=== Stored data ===
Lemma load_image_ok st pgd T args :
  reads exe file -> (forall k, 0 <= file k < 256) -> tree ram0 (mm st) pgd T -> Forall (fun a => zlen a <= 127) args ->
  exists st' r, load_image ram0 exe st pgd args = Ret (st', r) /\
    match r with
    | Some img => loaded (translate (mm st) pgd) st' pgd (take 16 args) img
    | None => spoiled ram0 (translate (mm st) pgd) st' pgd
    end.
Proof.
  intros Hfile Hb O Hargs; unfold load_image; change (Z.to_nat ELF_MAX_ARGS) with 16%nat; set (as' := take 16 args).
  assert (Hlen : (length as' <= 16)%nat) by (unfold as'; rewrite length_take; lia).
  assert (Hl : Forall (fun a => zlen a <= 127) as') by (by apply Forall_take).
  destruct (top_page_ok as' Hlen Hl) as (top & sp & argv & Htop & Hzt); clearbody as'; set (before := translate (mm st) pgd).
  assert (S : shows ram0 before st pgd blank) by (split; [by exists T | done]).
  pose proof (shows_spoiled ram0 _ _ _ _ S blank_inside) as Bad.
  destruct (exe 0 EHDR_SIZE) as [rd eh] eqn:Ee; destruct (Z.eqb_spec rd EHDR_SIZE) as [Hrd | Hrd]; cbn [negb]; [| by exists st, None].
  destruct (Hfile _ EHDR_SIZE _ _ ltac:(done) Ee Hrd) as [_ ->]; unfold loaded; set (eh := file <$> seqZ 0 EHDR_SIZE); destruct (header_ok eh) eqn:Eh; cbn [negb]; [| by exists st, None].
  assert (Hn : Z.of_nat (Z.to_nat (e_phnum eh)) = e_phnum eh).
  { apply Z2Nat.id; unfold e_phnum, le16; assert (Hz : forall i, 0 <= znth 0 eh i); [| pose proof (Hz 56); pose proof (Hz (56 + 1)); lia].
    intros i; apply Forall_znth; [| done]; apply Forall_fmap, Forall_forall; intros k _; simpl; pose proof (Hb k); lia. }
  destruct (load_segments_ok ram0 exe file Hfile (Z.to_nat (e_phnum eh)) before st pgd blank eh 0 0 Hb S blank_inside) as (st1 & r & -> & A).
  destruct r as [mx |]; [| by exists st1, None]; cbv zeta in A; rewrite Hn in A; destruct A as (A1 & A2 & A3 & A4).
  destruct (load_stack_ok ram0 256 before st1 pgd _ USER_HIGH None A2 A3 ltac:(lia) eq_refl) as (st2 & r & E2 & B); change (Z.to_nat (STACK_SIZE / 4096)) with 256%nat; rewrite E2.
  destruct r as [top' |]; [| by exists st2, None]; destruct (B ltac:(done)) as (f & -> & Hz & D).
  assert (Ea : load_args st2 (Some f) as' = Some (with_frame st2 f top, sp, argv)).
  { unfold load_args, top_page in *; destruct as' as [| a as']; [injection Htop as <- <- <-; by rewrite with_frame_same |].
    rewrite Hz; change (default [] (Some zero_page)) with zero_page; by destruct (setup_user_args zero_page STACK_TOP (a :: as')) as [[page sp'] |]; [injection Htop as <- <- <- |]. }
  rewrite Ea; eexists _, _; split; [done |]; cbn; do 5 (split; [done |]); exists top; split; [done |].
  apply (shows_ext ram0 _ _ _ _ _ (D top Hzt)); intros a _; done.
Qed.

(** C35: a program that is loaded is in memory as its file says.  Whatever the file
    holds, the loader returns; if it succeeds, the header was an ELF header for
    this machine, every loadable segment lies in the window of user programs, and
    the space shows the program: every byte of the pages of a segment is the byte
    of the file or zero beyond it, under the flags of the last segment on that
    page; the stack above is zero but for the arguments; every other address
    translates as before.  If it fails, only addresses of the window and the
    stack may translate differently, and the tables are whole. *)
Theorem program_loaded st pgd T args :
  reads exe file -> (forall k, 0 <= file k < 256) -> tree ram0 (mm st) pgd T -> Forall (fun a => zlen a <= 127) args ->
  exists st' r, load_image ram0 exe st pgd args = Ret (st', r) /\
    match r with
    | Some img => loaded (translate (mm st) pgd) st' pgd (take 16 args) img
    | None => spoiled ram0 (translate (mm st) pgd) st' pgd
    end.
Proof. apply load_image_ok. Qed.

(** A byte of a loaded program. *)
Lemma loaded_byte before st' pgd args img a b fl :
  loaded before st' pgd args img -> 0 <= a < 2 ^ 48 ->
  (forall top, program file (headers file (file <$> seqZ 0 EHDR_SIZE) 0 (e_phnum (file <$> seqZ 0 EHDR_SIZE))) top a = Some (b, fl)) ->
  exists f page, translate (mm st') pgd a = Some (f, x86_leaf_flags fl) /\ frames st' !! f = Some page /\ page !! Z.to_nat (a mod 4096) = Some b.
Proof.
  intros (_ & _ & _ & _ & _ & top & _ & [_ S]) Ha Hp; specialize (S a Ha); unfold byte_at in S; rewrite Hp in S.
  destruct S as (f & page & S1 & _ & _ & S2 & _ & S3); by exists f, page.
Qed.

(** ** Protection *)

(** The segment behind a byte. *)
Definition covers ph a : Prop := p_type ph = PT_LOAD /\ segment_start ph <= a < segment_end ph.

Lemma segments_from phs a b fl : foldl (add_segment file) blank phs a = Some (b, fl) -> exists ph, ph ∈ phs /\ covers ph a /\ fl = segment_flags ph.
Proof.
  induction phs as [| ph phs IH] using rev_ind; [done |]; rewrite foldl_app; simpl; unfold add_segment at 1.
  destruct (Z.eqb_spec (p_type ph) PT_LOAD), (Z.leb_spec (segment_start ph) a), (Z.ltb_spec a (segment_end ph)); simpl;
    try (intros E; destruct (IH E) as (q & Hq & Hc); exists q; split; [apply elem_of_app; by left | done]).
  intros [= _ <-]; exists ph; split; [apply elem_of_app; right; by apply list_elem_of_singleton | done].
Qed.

=== What you need to do ===
In the entries above, find every line holding the word "Hfile" and copy it out.

=== The completed task ===
  intros Hfile Hb O Hargs; unfold load_image; change (Z.to_nat ELF_MAX_ARGS) with 16%nat; set (as' := take 16 args).
  destruct (Hfile _ EHDR_SIZE _ _ ltac:(done) Ee Hrd) as [_ ->]; unfold loaded; set (eh := file <$> seqZ 0 EHDR_SIZE); destruct (header_ok eh) eqn:Eh; cbn [negb]; [| by exists st, None].
  destruct (load_segments_ok ram0 exe file Hfile (Z.to_nat (e_phnum eh)) before st pgd blank eh 0 0 Hb S blank_inside) as (st1 & r & -> & A).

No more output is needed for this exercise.